◆ SOURCE DATA:
(** C6 (witness): summarising June twice on the demo database. *)
Lemma calculateMonthSummary_idempotent_witness :
  succeed 6 (faults demo_world) = true
  /\ store (snd (calculateMonthSummary iso_strftime_Ym sum_in_order (Some june)
                   (snd (calculateMonthSummary iso_strftime_Ym sum_in_order (Some june)
                           demo_world))))
     = store (snd (calculateMonthSummary iso_strftime_Ym sum_in_order (Some june)
                     demo_world)).
Proof.
  split; [reflexivity|].
  pose proof (calculateMonthSummary_idempotent iso_strftime_Ym sum_in_order (Some june)
                demo_world eq_refl) as H.
  cbv zeta in H. destruct H as (_ & H & _). exact H.
Defined.

(** The store takes any amount: with a refund of 25150 booked under
    Transport as a negative expense, the June expenses of the demo
    database add up to 25000 and the summary publishes the percentages
    200 for Food and -100 for Transport. *)
Lemma refund_breaks_percentage_range :
  let w := snd (addTransaction iso_strftime_Ym sum_in_order (refund (-25150))
                  demo_world) in
  fst (addTransaction iso_strftime_Ym sum_in_order (refund (-25150)) demo_world)
  = Returned tt
  /\ totalExpense (store w) = 25000%float
  /\ map cat_totalSpent (categories (store w))
     = [Some 50000%float; Some 0%float; Some (-25000)%float]
  /\ map cat_percentage (categories (store w))
     = [Some 200%float; Some 0%float; Some (-100)%float].
Proof.
  cbv zeta. repeat split.
Qed.

(* ================================================================== *)
(** * Row ids stay distinct                                             *)
(* ================================================================== *)

Lemma le_fold_max (ids : list Z) (k : Z) :
  In k ids -> k <= fold_right Z.max 0 ids.
Proof.
  induction ids as [|x ids IH]; simpl; [tauto|].
  intros [->|H]; [lia|]. specialize (IH H). lia.
Qed.

Lemma next_rowid_fresh (ids : list Z) : ~ In (next_rowid ids) ids.
Proof.
  intros H. apply le_fold_max in H. unfold next_rowid in H. lia.
Qed.

Lemma NoDup_snoc_fresh (ids : list Z) :
  NoDup ids -> NoDup (ids ++ [next_rowid ids]).
Proof.
  intros H. apply NoDup_app.
  - exact H.
  - repeat constructor. intros [].
  - intros k Hk [<-|[]]. exact (next_rowid_fresh ids Hk).
Qed.

(** Inserting a category keeps the category ids distinct. *)
Lemma sql_insert_category_ids (name icon color : string) (budget_limit : Z)
      (category_type : TransactionType) (d : DB) :
  NoDup (map cr_id (categories_tbl d)) ->
  NoDup (map cr_id (categories_tbl
                      (snd (sql_insert_category name icon color budget_limit
                              category_type d)))).
Proof.
  intros H. cbn [sql_insert_category snd with_categories_tbl categories_tbl].
  rewrite map_app. cbn [map cr_id]. apply NoDup_snoc_fresh. exact H.
Qed.

(** Inserting a transaction keeps the transaction ids distinct. *)
Lemma sql_insert_transaction_ids (category_id : Z) (amount : float)
      (date note : string) (image_uri : option string) (type : TransactionType)
      (d : DB) :
  NoDup (map tx_id (transactions_tbl d)) ->
  NoDup (map tx_id (transactions_tbl
                      (snd (sql_insert_transaction category_id amount date note
                              image_uri type d)))).
Proof.
  intros H. cbn [sql_insert_transaction snd with_transactions_tbl transactions_tbl].
  rewrite map_app. cbn [map tx_id]. apply NoDup_snoc_fresh. exact H.
Qed.

(** A successful [fetchCategories] caches exactly the stored ids. *)
Lemma fetchCategories_ids (w : World) :
  hd false (faults w) = false ->
  map cat_id (categories (store (snd (fetchCategories w))))
  = map cr_id (categories_tbl (db w)).
Proof.
  intros H. rewrite fetchCategories_run, H.
  cbn [snd after_refresh store set_categories categories].
  rewrite map_map. reflexivity.
Qed.

(** The summary keeps the cached ids, whatever the database does. *)
Lemma calculateMonthSummary_ids (strftime_Ym : string -> option string)
      (sql_sum : list float -> float)
      (selectedMonth : option JsDate) (w : World) :
  map cat_id
      (categories (store (snd (calculateMonthSummary strftime_Ym sql_sum selectedMonth w))))
  = map cat_id (categories (store w)).
Proof.
  rewrite calculateMonthSummary_run. cbv zeta. cbn [snd].
  destruct (hd false (faults w)); [reflexivity|].
  destruct (hd false (tl (faults w))); [reflexivity|].
  destruct (hd false (tl (tl (faults w)))); [reflexivity|].
  cbn [after_refresh after_query store summarised set_summary categories].
  rewrite map_map. reflexivity.
Qed.

(* ================================================================== *)
(** * Further properties: the order of the fetched lists                *)
(* ================================================================== *)

Lemma date_desc_id_desc_iff (d1 : string) (i1 : Z) (d2 : string) (i2 : Z) :
  date_desc_id_desc d1 i1 d2 i2 = true <-> newer d1 i1 d2 i2.
Proof.
  unfold date_desc_id_desc, newer.
  destruct (String.compare d1 d2) eqn:E.
  - apply String.compare_eq_iff in E. subst d2. rewrite Z.leb_le.
    split; [intros H; right; auto|intros [H|[_ H]]; [discriminate|exact H]].
  - split; [discriminate|].
    intros [H|[H _]]; [discriminate|].
    subst d2. assert (E' : String.compare d1 d1 = Eq)
      by (apply String_as_OT.cmp_eq; reflexivity).
    congruence.
  - split; auto.
Qed.

Lemma compare_Gt_lt (a b : string) :
  String.compare a b = Gt <-> String_as_OT.lt b a.
Proof.
  rewrite <- String_as_OT.cmp_lt. unfold String_as_OT.cmp.
  rewrite (String.compare_antisym b a).
  destruct (String.compare a b); simpl; split; congruence.
Qed.

Lemma newer_total (d1 : string) (i1 : Z) (d2 : string) (i2 : Z) :
  newer d1 i1 d2 i2 \/ newer d2 i2 d1 i1.
Proof.
  unfold newer. destruct (String.compare d1 d2) eqn:E.
  - apply String.compare_eq_iff in E. subst d2.
    destruct (Z.le_ge_cases i1 i2); [right|left]; right; auto.
  - right. left. rewrite String.compare_antisym, E. reflexivity.
  - left. left. reflexivity.
Qed.

Lemma newer_trans (d1 : string) (i1 : Z) (d2 : string) (i2 : Z) (d3 : string) (i3 : Z) :
  newer d1 i1 d2 i2 -> newer d2 i2 d3 i3 -> newer d1 i1 d3 i3.
Proof.
  unfold newer. intros [H12|[-> H12]] [H23|[-> H23]].
  - left. apply compare_Gt_lt. apply compare_Gt_lt in H12, H23.
    exact (String_as_OT.lt_trans _ _ _ H23 H12).
  - left. exact H12.
  - left. exact H23.
  - right. split; [reflexivity|lia].
Qed.

Section Ordering.

Context {A : Type} (before : A -> A -> bool).

Let R (x y : A) : Prop := before x y = true.

Hypothesis before_total : forall x y, R x y \/ R y x.
Hypothesis before_trans : forall x y z, R x y -> R y z -> R x z.

Lemma insert_by_perm (x : A) (l : list A) :
  Permutation (insert_by before x l) (x :: l).
Proof.
  induction l as [|y l IH]; simpl; [reflexivity|].
  destruct (before x y); [reflexivity|].
  rewrite IH. apply perm_swap.
Qed.

Lemma order_by_perm (l : list A) : Permutation (order_by before l) l.
Proof.
  induction l as [|x l IH]; simpl; [reflexivity|].
  rewrite insert_by_perm. constructor. exact IH.
Qed.

Lemma insert_by_sorted (x : A) (l : list A) :
  StronglySorted R l -> StronglySorted R (insert_by before x l).
Proof.
  induction 1 as [|y l Hs IH Hy]; simpl.
  - constructor; constructor.
  - destruct (before x y) eqn:E.
    + constructor; [constructor; assumption|].
      constructor; [exact E|].
      rewrite Forall_forall in *. intros z Hz.
      apply (before_trans x y z); [exact E|apply Hy; exact Hz].
    + constructor; [exact IH|].
      rewrite Forall_forall in *. intros z Hz.
      apply in_insert_by in Hz. destruct Hz as [->|Hz]; [|apply Hy; exact Hz].
      destruct (before_total x y) as [H|H]; [unfold R in H; congruence|exact H].
Qed.

Lemma order_by_sorted (l : list A) : StronglySorted R (order_by before l).
Proof.
  induction l as [|x l IH]; simpl; [constructor|].
  apply insert_by_sorted. exact IH.
Qed.

(** A sorted list cut in two: the front is sorted and comes before the
    back. *)
Lemma sorted_cut (n : nat) (l : list A) :
  StronglySorted R l ->
  StronglySorted R (firstn n l)
  /\ (forall a b, In a (firstn n l) -> In b (skipn n l) -> R a b).
Proof.
  intros Hs. revert n. induction Hs as [|x l Hs IH Hx]; intros n.
  - rewrite firstn_nil, skipn_nil. split; [constructor|intros a b []].
  - destruct n as [|n]; [split; [constructor|intros a b []]|].
    cbn [firstn skipn]. destruct (IH n) as [IH1 IH2]. split.
    + constructor; [exact IH1|].
      rewrite Forall_forall in *. intros z Hz. apply Hx.
      apply in_firstn in Hz. exact Hz.
    + intros a b [<-|Ha] Hb; [|apply IH2; assumption].
      rewrite Forall_forall in Hx. apply Hx.
      rewrite <- (firstn_skipn n l). apply in_or_app. right. exact Hb.
Qed.

End Ordering.

Lemma StronglySorted_weaken {A : Type} (R1 R2 : A -> A -> Prop) (l : list A) :
  (forall x y, R1 x y -> R2 x y) -> StronglySorted R1 l -> StronglySorted R2 l.
Proof.
  intros H. induction 1 as [|x l Hs IH Hx]; constructor; [exact IH|].
  rewrite Forall_forall in *. auto.
Qed.

Lemma recent_first_iff (a b : Transaction) :
  recent_first a b = true <-> newer_transaction a b.
Proof. apply date_desc_id_desc_iff. Qed.

Lemma bill_first_iff (a b : SplitBill) :
  bill_first a b = true <-> newer_bill a b.
Proof. apply date_desc_id_desc_iff. Qed.

Lemma recent_first_total (a b : Transaction) :
  recent_first a b = true \/ recent_first b a = true.
Proof. rewrite !recent_first_iff. apply newer_total. Qed.

Lemma recent_first_trans (a b c : Transaction) :
  recent_first a b = true -> recent_first b c = true -> recent_first a c = true.
Proof. rewrite !recent_first_iff. apply newer_trans. Qed.

Lemma bill_first_total (a b : SplitBill) :
  bill_first a b = true \/ bill_first b a = true.
Proof. rewrite !bill_first_iff. apply newer_total. Qed.
Lemma create_lazy_context_exec s o n :
  top (lazy_stack s) + 1 < MAX_LAZY_STACK → -1 ≤ top (lazy_stack s) →
  length (arenas (lazy_stack s)) = Z.to_nat MAX_LAZY_STACK →
  arena_ok o = true → memory_ok o = true →
  create_lazy_context o n s = Ok (top (lazy_stack s) + 1) (push s n).
Proof.
  intros Ht Ht' Hlen Ho1 Ho2.
  unfold push, create_lazy_context, mbind, M_bind, get_top. simpl.
  rewrite decide_False by (unfold INT_MAX, MAX_LAZY_STACK in *; lia).
  rewrite bool_decide_false by lia.
  unfold malloc. rewrite Ho1, Ho2. rewrite decide_False by done. simpl.
  assert (next s ≠ Pos.succ (next s)) as Hne by lia.
  erewrite load_arena_ok
    by (simpl; rewrite lookup_insert_ne by done; apply lookup_insert_eq).
  erewrite store_arena_ok
    by (simpl; rewrite lookup_insert_ne by done; apply lookup_insert_eq). simpl.
  erewrite load_arena_ok by (simpl; apply lookup_insert_eq). simpl.
  erewrite load_arena_ok by (simpl; apply lookup_insert_eq).
  erewrite store_arena_ok by (simpl; apply lookup_insert_eq). simpl.
  erewrite load_arena_ok by (simpl; apply lookup_insert_eq).
  erewrite store_arena_ok by (simpl; apply lookup_insert_eq). simpl.
  unfold set_slot. simpl.
  rewrite decide_True by (unfold MAX_LAZY_STACK in *; lia).
  unfold mret, M_ret. f_equal.
  - unfold uint8_t. apply Z.mod_small. unfold MAX_LAZY_STACK in *. lia.
  - f_equal. rewrite !insert_insert_eq.
    unfold set_offset, set_size, set_memory. simpl.
    rewrite (insert_insert_ne _ (Pos.succ (next s)) (next s)) by done.
    by rewrite insert_insert_eq.
Qed.

Lemma destroy_loop_done fuel context s :
  top (lazy_stack s) < context → destroy_loop fuel context s = Ok tt s.
Proof.
  intros Ht. destruct fuel; unfold destroy_loop, mbind, M_bind, get_top; simpl;
    by rewrite bool_decide_false by lia.
Qed.

Lemma destroy_loop_step fuel context s b a m :
  context ≤ top (lazy_stack s) →
  0 ≤ top (lazy_stack s) < MAX_LAZY_STACK →
  arena_at s (Z.to_nat (top (lazy_stack s))) = Some (b, a, m) →
  destroy_loop (S fuel) context s = destroy_loop fuel context (pop s b m).
Proof.
  intros Hc Ht Ha. pose proof (arena_at_blocks_ne _ _ _ _ _ Ha) as Hne.
  apply arena_at_Some in Ha as (H1 & H2 & H3 & H4).
  cbn [destroy_loop]. unfold mbind at 1. unfold M_bind at 1. unfold get_top at 1.
  rewrite bool_decide_true by lia.
  unfold mbind at 1 2 3 4 5. unfold M_bind at 1 2 3 4 5.
  rewrite (get_slot_ok _ _ _ Ht H1). unfold set_top.
  erewrite load_arena_ok by (simpl; exact H2).
  rewrite H3. erewrite free_ok by (simpl; exact H4).
  erewrite free_ok by (simpl; rewrite lookup_delete_ne by done; exact H2).
  done.
Qed.

(** ** Preservation of the invariant *)

Lemma owned_at_in_heap s i x : x ∈ owned_at s i → is_Some (heap s !! x).
Proof.
  rewrite elem_of_owned_at. intros (b & a & m & Ha & Hx).
  apply arena_at_Some in Ha as (_ & H2 & _ & H4).
  destruct Hx as [-> | ->]; eauto.
Qed.

Lemma live_prefix s s' :
  0 ≤ depth s' ≤ depth s →
  live s = live s' ++ seq (Z.to_nat (depth s')) (Z.to_nat (depth s) - Z.to_nat (depth s')).
Proof.
  intros Hd. unfold live.
  replace (Z.to_nat (depth s))
    with (Z.to_nat (depth s') + (Z.to_nat (depth s) - Z.to_nat (depth s')))%nat at 1
    by lia.
  by rewrite seq_app.
Qed.

(** A store whose open contexts own the blocks they owned in a
    well-formed store, and are individually sound, is well formed. *)
Lemma wf_frame s s' :
  wf s →
  0 ≤ depth s' ≤ depth s →
  length (arenas (lazy_stack s')) = Z.to_nat MAX_LAZY_STACK →
  (∀ i, Z.of_nat i < depth s' → owned_at s' i = owned_at s i ∧ arena_good s' i) →
  map_Forall (λ b _, (b < next s')%positive) (heap s') →
  wf s'.
Proof.
  intros Hwf Hd Hlen Hi Hfresh. constructor; [|done| | |done].
  - pose proof (wf_depth _ Hwf). lia.
  - apply Forall_forall. intros i Hl. apply elem_of_live in Hl. by apply Hi.
  - pose proof (wf_nodup _ Hwf) as Hnd. unfold owned in *.
    rewrite (live_prefix s s' Hd), owned_by_app in Hnd.
    apply NoDup_app in Hnd as (Hnd & _ & _).
    rewrite (owned_by_ext s s'); [done|].
    intros i Hl. apply elem_of_live in Hl. by apply Hi.
Qed.

Lemma owned_at_of_arena_at s s' i :
  arena_at s' i = arena_at s i → owned_at s' i = owned_at s i.
Proof. unfold owned_at. by intros ->. Qed.

Lemma arena_good_of_arena_at s s' i :
  arena_at s' i = arena_at s i → arena_good s i → arena_good s' i.
Proof. unfold arena_good. by intros ->. Qed.

Lemma wf_arena_good s i : wf s → Z.of_nat i < depth s → arena_good s i.
Proof.
  intros Hwf Hi. pose proof (wf_arenas _ Hwf) as HF.
  rewrite Forall_forall in HF. apply HF. by apply elem_of_live.
Qed.

(** Rewriting the header of the top context, keeping [memory] and
    [size], keeps the store well formed when the new offset is in range. *)
Lemma wf_set_offset s b a m k :
  wf s → 0 ≤ top (lazy_stack s) →
  arena_at s (Z.to_nat (top (lazy_stack s))) = Some (b, a, m) →
  0 ≤ k ≤ size a →
  wf {| heap := <[b := CArena (set_offset a k)]> (heap s);
        next := next s; lazy_stack := lazy_stack s |}.
Proof.
  intros Hwf Ht Ha Hk.
  set (s' := {| heap := _; next := _; lazy_stack := _ |}).
  pose proof (arena_at_blocks_ne _ _ _ _ _ Ha) as Hbm.
  assert (arena_at s' (Z.to_nat (top (lazy_stack s)))
          = Some (b, set_offset a k, m)) as Ha'.
  { apply arena_at_Some in Ha as (H1 & H2 & H3 & H4).
    apply arena_at_Some. simpl. rewrite lookup_insert_eq.
    by rewrite lookup_insert_ne by done. }
  apply (wf_frame s s' Hwf);
    [pose proof (wf_depth _ Hwf); unfold depth in *; simpl; lia
    | apply (wf_length _ Hwf) | |].
  - intros i Hi.
    destruct (decide (i = Z.to_nat (top (lazy_stack s)))) as [->|Hne].
    + unfold owned_at, arena_good. rewrite Ha, Ha'. simpl. split; [done|].
      pose proof (wf_arena_good s _ Hwf Hi) as Hg.
      unfold arena_good in Hg. rewrite Ha in Hg. lia.
    + destruct (wf_arena_at s i Hwf Hi) as (bi & ai & mi & Hai & _).
      assert (Z.of_nat (Z.to_nat (top (lazy_stack s))) < depth s) as Htop
        by (unfold depth; lia).
      destruct (wf_disjoint s i _ _ _ _ _ _ _ Hwf Hi Htop Hne Hai Ha)
        as (N1 & N2 & N3 & N4).
      assert (arena_at s' i = arena_at s i) as E.
      { rewrite Hai. apply (arena_at_frame s s' i bi ai mi Hai); simpl;
          [done | by apply lookup_insert_ne | by apply lookup_insert_ne]. }
      split; [by apply owned_at_of_arena_at|].
      apply (arena_good_of_arena_at s s' i E). by apply wf_arena_good.
  - simpl. apply map_Forall_insert_2; [|apply (wf_fresh _ Hwf)].
    apply arena_at_Some in Ha as (_ & H2 & _).
    by apply (wf_live_block s b _ Hwf H2).
Qed.

Lemma wf_pop s b a m :
  wf s → 0 ≤ top (lazy_stack s) →
  arena_at s (Z.to_nat (top (lazy_stack s))) = Some (b, a, m) →
  wf (pop s b m) ∧
  ∀ i, Z.of_nat i < depth (pop s b m) → arena_at (pop s b m) i = arena_at s i.
Proof.
  intros Hwf Ht Ha.
  assert (∀ i, Z.of_nat i < depth (pop s b m) →
               arena_at (pop s b m) i = arena_at s i) as Hsame.
  { intros i Hi. unfold depth, pop in Hi. simpl in Hi.
    assert (Z.of_nat i < depth s) as Hi' by (unfold depth; lia).
    assert (Z.of_nat (Z.to_nat (top (lazy_stack s))) < depth s) as Htop
      by (unfold depth; lia).
    assert (i ≠ Z.to_nat (top (lazy_stack s))) as Hne by lia.
    destruct (wf_arena_at s i Hwf Hi') as (bi & ai & mi & Hai & _).
    destruct (wf_disjoint s i _ _ _ _ _ _ _ Hwf Hi' Htop Hne Hai Ha)
      as (N1 & N2 & N3 & N4).
    rewrite Hai. apply (arena_at_frame s _ i bi ai mi Hai); simpl; [done| |];
      by rewrite !lookup_delete_ne by done. }
  split; [|done].
  apply (wf_frame s _ Hwf).
  - unfold depth, pop. simpl. lia.
  - apply (wf_length _ Hwf).
  - intros i Hi. split; [by apply owned_at_of_arena_at, Hsame|].
    apply (arena_good_of_arena_at s _ i (Hsame i Hi)).
    apply wf_arena_good; [done|]. unfold depth, pop in *. simpl in Hi. lia.
  - simpl. do 2 apply map_Forall_delete. apply (wf_fresh _ Hwf).
Qed.

Lemma arena_at_push_below s n i :
  wf s → Z.of_nat i < depth s → arena_at (push s n) i = arena_at s i.
Proof.
  intros Hwf Hi.
  destruct (wf_arena_at s i Hwf Hi) as (b & a & m & Ha & _).
  rewrite Ha. apply (arena_at_frame s _ i b a m Ha).
  - simpl. apply list_lookup_insert_ne. unfold depth in Hi. lia.
  - apply arena_at_Some in Ha as (_ & H2 & _).
    apply (wf_live_block _ _ _ Hwf) in H2.
    simpl. rewrite !lookup_insert_ne by lia. done.
  - apply arena_at_Some in Ha as (_ & _ & _ & H4).
    apply (wf_live_block _ _ _ Hwf) in H4.
    simpl. rewrite !lookup_insert_ne by lia. done.
Qed.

◆ YOUR ASSIGNMENT:
For the material above, reproduce exactly the lines from the line with "Lemma order_by_sorted (l" to the line with "arena_ok o = true → memory_ok o = true →", inclusive, and exclude all others.

◆ SOLUTION FOR THIS PROBLEM:
Lemma order_by_sorted (l : list A) : StronglySorted R (order_by before l).
Proof.
  induction l as [|x l IH]; simpl; [constructor|].
  apply insert_by_sorted. exact IH.
Qed.

(** A sorted list cut in two: the front is sorted and comes before the
    back. *)
Lemma sorted_cut (n : nat) (l : list A) :
  StronglySorted R l ->
  StronglySorted R (firstn n l)
  /\ (forall a b, In a (firstn n l) -> In b (skipn n l) -> R a b).
Proof.
  intros Hs. revert n. induction Hs as [|x l Hs IH Hx]; intros n.
  - rewrite firstn_nil, skipn_nil. split; [constructor|intros a b []].
  - destruct n as [|n]; [split; [constructor|intros a b []]|].
    cbn [firstn skipn]. destruct (IH n) as [IH1 IH2]. split.
    + constructor; [exact IH1|].
      rewrite Forall_forall in *. intros z Hz. apply Hx.
      apply in_firstn in Hz. exact Hz.
    + intros a b [<-|Ha] Hb; [|apply IH2; assumption].
      rewrite Forall_forall in Hx. apply Hx.
      rewrite <- (firstn_skipn n l). apply in_or_app. right. exact Hb.
Qed.

End Ordering.

Lemma StronglySorted_weaken {A : Type} (R1 R2 : A -> A -> Prop) (l : list A) :
  (forall x y, R1 x y -> R2 x y) -> StronglySorted R1 l -> StronglySorted R2 l.
Proof.
  intros H. induction 1 as [|x l Hs IH Hx]; constructor; [exact IH|].
  rewrite Forall_forall in *. auto.
Qed.

Lemma recent_first_iff (a b : Transaction) :
  recent_first a b = true <-> newer_transaction a b.
Proof. apply date_desc_id_desc_iff. Qed.

Lemma bill_first_iff (a b : SplitBill) :
  bill_first a b = true <-> newer_bill a b.
Proof. apply date_desc_id_desc_iff. Qed.

Lemma recent_first_total (a b : Transaction) :
  recent_first a b = true \/ recent_first b a = true.
Proof. rewrite !recent_first_iff. apply newer_total. Qed.

Lemma recent_first_trans (a b c : Transaction) :
  recent_first a b = true -> recent_first b c = true -> recent_first a c = true.
Proof. rewrite !recent_first_iff. apply newer_trans. Qed.

Lemma bill_first_total (a b : SplitBill) :
  bill_first a b = true \/ bill_first b a = true.
Proof. rewrite !bill_first_iff. apply newer_total. Qed.
Lemma create_lazy_context_exec s o n :
  top (lazy_stack s) + 1 < MAX_LAZY_STACK → -1 ≤ top (lazy_stack s) →
  length (arenas (lazy_stack s)) = Z.to_nat MAX_LAZY_STACK →
  arena_ok o = true → memory_ok o = true →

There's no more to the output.